Reed today is one of the intersections for two of the members of the U.S. Hockey Hall of Fame’s Class of 2020 but in the early 1980s the Northwood School guidance counselor had a intriguing prospect for York to look at.
Tony Granato was getting attention from a lot of colleges at that point as one of the top high school seniors in the U.S.
York later visited Granato and his family at their suburban Chicago house and almost left with a commitment — from Don and Natalie Granato, at least.
“When he left, my mom and dad said I want you to play for Jerry York. I think he’d be a great coach to play for,” Granato recalled Tuesday.
Said York: “I thought we had him.”
That would have been a big turn in history. Granato became the first of three Granato brothers to play for the University of Wisconsin, finishing third on the program’s all-time goal-scoring list with 100. He’s now entering his fifth season as the Badgers’ head coach.
On Monday night, he was revealed as the sixth former Badgers player to be chosen for the U.S. Hockey Hall of Fame.
One thing that Granato’s parents forgot when they initially wanted him to play for York at Bowling Green, he said, was that Madison was so close to home.
“So when we had the discussion later on, Jerry was still in the discussion on how wonderful he’d be to play for,” Tony Granato said. “But that two-hour trip for them to come up every weekend outweighed the experience of going to Bowling Green.”
The call from USA Hockey executive director Pat Kelleher about the induction sent Granato into a reflective mood, thinking about the people and opportunities that sent him on his way toward the honor.
In a sign of how interconnected hockey can be, the other three members of the group with which he’ll enter the U.S. Hockey Hall of Fame each have their own places in Granato’s story.
York, the all-time leader in NCAA hockey coaching victories, almost had him locked up for Bowling Green. Former North Dakota and Omaha coach Dean Blais coached the U.S. Deutschland Cup team alongside Granato during the 2004 NHL lockout.
Four-time Olympian Jenny Potter got to know Granato while she played with his sister, Cammi, a 2008 selection for the American hockey shrine.
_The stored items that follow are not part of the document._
(** * CyberShield: the abuse classifier, the escalation tracker and the
    dispatch loop, embedded from the Python sources.

    - [Text], [Regex]: the pieces of Python's [str] and [re] the classifier
      uses ([lower], [strip], [in], [join], [re.findall]).
    - [AbuseDetector]: [app/services/abuse_detector.py].
    - [ScreenshotGenerator]: [app/services/screenshot_generator.py], as far
      as its callers can observe it; [Layout] has the geometry of what it
      draws.
    - [ConnectionManager]: [app/services/websocket_manager.py].
    - [Main]: the receive loop of [websocket_endpoint] in [app/main.py].

    Scores are Python floats in the source.  Every weight is a multiple of
    0.5 and the only operations on scores are [max], [min], [+ 1.0] and
    [+ 0.5], all of which are exact on such values, so scores are modelled as
    rationals ([Q]) and compared with [==]. *)

From Stdlib Require Import ZArith QArith Qminmax Lqa String Ascii List Bool Lia.
From stdpp Require Import gmap strings pretty.

Import ListNotations.
#[local] Open Scope string_scope.
#[local] Open Scope list_scope.

(* ===================================================================== *)
(** * Text: Python string operations *)
(* ===================================================================== *)

(** A text is a [string] of 7-bit ASCII characters.  Characters with the
    high bit set are carried through unchanged: they have no case and are
    neither white space nor word characters. *)
Module Text.

Definition code (c : ascii) : nat := nat_of_ascii c.

Definition in_range (lo hi : nat) (c : ascii) : bool :=
  (lo <=? code c)%nat && (code c <=? hi)%nat.

(** [c.isupper()] for one character. *)
Definition isupper (c : ascii) : bool := in_range 65 90 c.

Definition islower (c : ascii) : bool := in_range 97 122 c.

Definition isdigit (c : ascii) : bool := in_range 48 57 c.

(** [c.isspace()]: tab, line feed, vertical tab, form feed, carriage
    return, the four separators 0x1c..0x1f and the blank. *)
Definition isspace (c : ascii) : bool :=
  in_range 9 13 c || in_range 28 31 c || (code c =? 32)%nat.
(* ===== verification/_CoqProject ===== *)
-Q . S2P
Prelude.v
Float32.v
NumberParse.v
VehicleTypes.v
VehicleProperty.v
VehicleUtils.v
DumpOptions.v
VehicleObjectPool.v
VehiclePropertyStore.v
PendingRequestPool.v
RecurrentTimer.v
ConcurrentQueue.v
VehicleHardware.v
SubscriptionManager.v
ConnectedClient.v
DefaultVehicleHal.v
HalDump.v
FairSchedule.v
HalShutdown.v
UserHalHelper.v
FakeUserHal.v
Obd2SensorStore.v
FakeObd2Frame.v
FakeSubscriptions.v
FakeHardwareValues.v
FakeHardwareLaws.v
FakeRequests.v
PropertyTables.v
PropertyAnnotations.v
JsonValue.v
JsonConfigLoader.v
JsonConfigLaws.v
FakeInit.v
ProtoMessageConverter.v
GRPCVehicleProxyServer.v
GRPCVehicleHardware.v
RemoteHardware.v
RemoteShutdown.v
ValueGenerators.v
GeneratorHub.v
FakeDump.v
VehicleService.v
VhalBridge.v
GatewayConfig.v
NodeForwarder.v
VhalGateway.v
(* ===== verification/Prelude.v ===== *)
(** * vhal-core: a verification library for the Vehicle HAL core

    vhal-core is a port of the Android Vehicle HAL in which gRPC replaces
    binder.  This library translates its C++ code into executable definitions
    and proves what each part promises to the parts that use it.

    ** The program and its parts

    A server process holds the vehicle's properties ([FakeVehicleHardware]: a
    property store filled from JSON files, special rules for some properties,
    two request workers, continuous refresh) and serves them over gRPC
    ([GrpcVehicleProxyServer]).  A process on the other side sees the same
    hardware through [GRPCVehicleHardware]; on Android [DefaultVehicleHal] sits
    on top of it and answers the binder clients (requests with timeouts,
    subscriptions, events).  [VhalGateway] polls one server and forwards the
    changes to the servers of other nodes.  Each part talks to the next
    through an interface, which is a type class here:

    - [VehicleHardware.Hardware], [VehicleHardware.ValueHardware],
      [GRPCVehicleProxyServer.DumpHardware]: [IVehicleHardware.h].
      SubscriptionManager, DefaultVehicleHal and the proxy server are written
      against it; FakeSubscriptions proves its contract for the fake hardware.
      VehicleService gives the instance of the server's hardware,
      RemoteHardware that of [GRPCVehicleHardware], with its contract from
      that of the server behind it ([RemoteHardware.ServerLaws]).
    - [GRPCVehicleProxyServer.VehicleServer]: the service of
      [VehicleServer.proto].  The proxy server implements it over any
      hardware, VehicleService over the fake one; GRPCVehicleHardware,
      NodeForwarder and VhalGateway are clients.
    - [ProtoMessageConverter.ProtoConverter] with [ConverterLaws]: one overload
      pair of [aidlToProto]/[protoToAidl] per instance, with its round trip.
    - [ConnectedClient.ResultType]: the two instances of the client template.
    - [JsonValue.JsonValue] with [JsonLaws]: the JSON library.
    - [ValueGenerators.FakeValueGenerator] with [SteadyGenerator]: what
      GeneratorHub schedules.

    ** Files

    Paths are below [src/packages]; [types] is [vhal-types/aidl/impl/4/utils/common],
    [server] is [vhal-server/aidl/impl/4], [grpc] is [vhal-ipc-grpc/aidl/impl/4/grpc].

    Shared:
    - Prelude: results, the state and error monad, machine widths, lists.
    - Float32: [float], as IEEE binary32 with rounding to nearest even.
    - NumberParse: numbers in text ([strtoll], [strtod], [vhal-types/stubs/android-base]).
    - VehicleTypes: the records and enumerations of the AIDL types.
    - VehicleProperty: the property identifiers.
    - PropertyTables: the generated tables of access, change mode and version.
    - PropertyAnnotations: the generated tables of annotations and enumerations.
    - VehicleUtils: [types/VehicleUtils.h], [VehicleUtils.cpp].
    - VehicleHardware: [vhal-types/aidl/impl/4/hardware/include/IVehicleHardware.h].
    - FairSchedule: processes that end under every fair schedule.

    Utilities:
    - VehicleObjectPool: [types], recycled value objects.
    - VehiclePropertyStore: [types], the values of all properties.
    - PendingRequestPool: [types], requests awaiting an answer, with timeouts.
    - RecurrentTimer: [types] with [stubs/utils/Looper.h]; the looper thread
      takes a message and handles it in separate steps.
    - ConcurrentQueue: [types], the queue and [BatchingConsumer].

    HAL ([server/vhal]):
    - SubscriptionManager, ConnectedClient, DefaultVehicleHal.
    - HalDump: the dump command of the service.
    - HalShutdown: its destructor, next to the threads it ends.

    Fake hardware ([server/fake_impl], [server/default_config]):
    - UserHalHelper, FakeUserHal: user management messages.
    - Obd2SensorStore, FakeObd2Frame: OBD2 frames.
    - JsonValue, JsonConfigLoader, JsonConfigLaws: the configuration files.
    - FakeHardwareValues, FakeHardwareLaws: [getValue], [setValue] and every
      special property of [FakeVehicleHardware.cpp].
    - FakeSubscriptions: [subscribe], [unsubscribe], the refresh timer.
    - FakeRequests: the request workers.
    - FakeInit: [init], from declarations to the store, with the OBD2 frames, and
      supported values.
    - DumpOptions, FakeDump: the dump commands, their arguments and effects.
    - ValueGenerators, GeneratorHub: generated events and their scheduler.

    Transport ([grpc]):
    - ProtoMessageConverter, GRPCVehicleProxyServer, GRPCVehicleHardware.
    - RemoteHardware: the client as an [IVehicleHardware].
    - RemoteShutdown: the polling threads of the client and its destructor.

    Processes:
    - VehicleService: [server/vhal/src/VehicleService.cpp], the fake hardware
      behind the proxy server, its start and shutdown.
    - VhalBridge: [vhal-bridge/main.cpp], [DefaultVehicleHal] over the client of
      that server.

    Gateway ([vhal-gateway/src]):
    - GatewayConfig, NodeForwarder, VhalGateway.

    ** How code becomes definitions

    An object is a record of its fields, a member function a function of the
    object that returns the new one with what it returns and the calls it makes
    on callbacks.  A function that holds the object's mutex for its whole body
    is one step; code that releases it (threads, condition variables, callbacks)
    is a step relation or a step function, run under every interleaving with
    the other threads ([server_step], [hub_step], [fr_step], [gateway_step] and
    so on).  The clock is a monotone sequence of readings ([tick]) or the time
    that labels a step.  A result is [Ok]/[Err] or an option; where the code
    has undefined behaviour (an unchecked index, a null pointer, a signed
    overflow, a float outside an integer type) the definition says so with a
    value of its own, and the theorems say when it can occur.  A hash map or set
    is a [gmap] or [gset], and its iteration order an argument where it shows.
    Integers are [Z] with their wrap-around written out.  Log messages and the
    text of errors that only logs read are left out.

    ** What the theorems show

    - VehiclePropertyStore: when a write is accepted and what it does; that
      stored timestamps never go back; that reading returns the last write.
    - PendingRequestPool, ConnectedClient, DefaultVehicleHal: every accepted
      request is answered exactly once, by its result or by a timeout, and
      requests the hardware refuses are answered; what the HAL accepts as a
      subscription is valid, but for a rate that is not a number.
    - SubscriptionManager: in every history, what the maps keep of each client;
      in the orderly ones (no on-change value distributed to a client that then
      unsubscribes, no hardware refusing to unsubscribe a client that leaves, no
      rate that is not a number: the code goes wrong on each, which theorems of
      their own show) the hardware is subscribed exactly to what the clients
      asked, at the fastest rate asked, and each client gets its values at its
      resolution.
    - RecurrentTimer, ConcurrentQueue, FakeRequests, GRPCVehicleProxyServer,
      NodeForwarder, GeneratorHub: under every interleaving nothing is lost,
      duplicated or reordered, and workers come to rest or keep going as they
      should.  A timer callback has one message, and a second one while the
      callback is registered again as the looper handles its message.
    - FakeSubscriptions: over a looper that queues messages and the looper thread,
      the refresh timer has the interval of every subscription, and no
      subscription waits for its refresh for ever.
    - HalShutdown, RemoteShutdown: the destructors end under every fair schedule
      ([fair_schedule_ends]), but for a stream opened too late
      ([late_stream_hangs]); what threads can use after its release.
    - FakeHardwareValues with FakeHardwareLaws: plain properties read back what
      was set; the power, HVAC, ADAS and user rules have exactly their effect;
      when a request can crash.
    - DumpOptions, FakeDump, HalDump: the command line: arguments are read back
      as printed and never past their end; [--set] and [--getWithArg] are the
      requests they spell when no other write comes between their two parts
      (reading the clock, writing), and may be refused as outdated otherwise;
      what is saved is restored, but for its status; bounds set are reported;
      a refresh of the configurations adds and replaces but never removes.
    - JsonConfigLaws, FakeInit, GatewayConfig: files load all or nothing to what
      they describe, and the store after start is what the files declare, with
      the default OBD2 frames.
    - Obd2SensorStore, UserHalHelper: frames and messages have the layout the code
      gives them, byte by byte; where it is not the documented one, the
      comment of the theorem says so.
    - ProtoMessageConverter, GRPCVehicleHardware: messages survive the wire, and
      the remote hardware behaves as the local one.
    - RemoteHardware, VehicleService, VhalBridge: the parts put together.  The
      manager's subscriptions are those of the hardware in the other process
      after any orderly history, whichever calls the channel loses; those of
      supported values never get there; a
      value a binder client sets goes through the HAL, the wire, the request
      worker and the store, is read back by every client and reaches every
      subscriber whose subscription the hardware has and does not filter; a dead server makes a call fail at once and leaves nothing
      pending; shutting the server down writes the events still queued.
    - VhalGateway: what a node is sent is the changes of its properties, split
      into its groups, ending with the value last read.

    ** Parameters, bounds and fuel

    - [vec_max_size] and the wrapped [size_t] additions of UserHalHelper are
      those of a 64-bit platform; [unsigned long] has 64 bits.
    - [RecurrentTimer.stub_send] takes fuel for a looper that calls back at once;
      one level is enough to see that the code locks itself out
      ([register_on_stub_deadlocks]).
    - [GRPCVehicleHardware.getValuesWithRetry] takes fuel for a recursion the
      code means to bound by [MAX_RETRY_COUNT]; [retry_limit_never_reached]
      shows that it does not, [remote_get_values] that one round is enough when
      no value is outdated.
    - VhalBridge follows a get for [rounds] rounds of that recursion; its
      theorems hold for any number but 0, since one round suffices for them.
    - The batches ([cut]) in which the request worker finds the requests of a
      call are any that keep every request, in order, none empty; the results do not
      depend on them.  A call of the service is one step of its process: the
      theorems about processes follow the call of one client at a time, those
      of the parts the interleavings.
    - [DumpOptions.optionLoop] takes as many rounds as there are arguments; more
      change nothing ([optionLoop_enough]).
    - The other loops are structural, or come with a theorem that they end
      ([hardware_workers_terminate], [event_writer_terminates],
      [forwarder_shutdown_terminates], [purge_total]).
    - The callbacks that arrive while the proxy server waits, the writes a stream
      accepts, the answers of the external power controller, the files' contents,
      the hash of a string, the names and enumerators that AIDL generates, whether
      the C library reports an underflow, and the order in which hash tables
      iterate are parameters, as is the text of a dump's reply ([wording]).

    ** Not modelled

    The gRPC runtime (delivery is reliable and in order, calls may fail), binder
    and death notification delivery, the JSON and protobuf libraries beyond the
    operations used, file access, the registration with the service manager (a
    parameter of [VhalBridge.main]), the platform stubs other than the looper
    and the parsing of numbers, the hooks that replace parts of
    [DefaultVehicleHal] in its tests, Python tools and tests.  Of the dump
    commands the wording of replies and help texts is left out. *)

From stdpp Require Import base gmap list strings.
From Stdlib Require Import ZArith Lia.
With the Granatos, however, things start with family. Tony Granato emphasized how grateful he is that his parents gave him and his siblings the opportunity to play hockey.
Don Granato Sr. was learning the game while he was coaching it, Tony Granato said, because he understood how much his kids loved it.
“They didn’t get to do all the things we did,” said Don Granato Jr., who followed Tony Granato to UW in 1987 and later joined his inaugural coaching staff in 2016. “They provided the opportunity for us to go do them and experience such great things.
“For this type of honor and for them to be around and see it and see all the things through Tony’s career, that he did things the right way and was respected enough to receive this honor, that was my first thought — how great this is for my mom and dad.”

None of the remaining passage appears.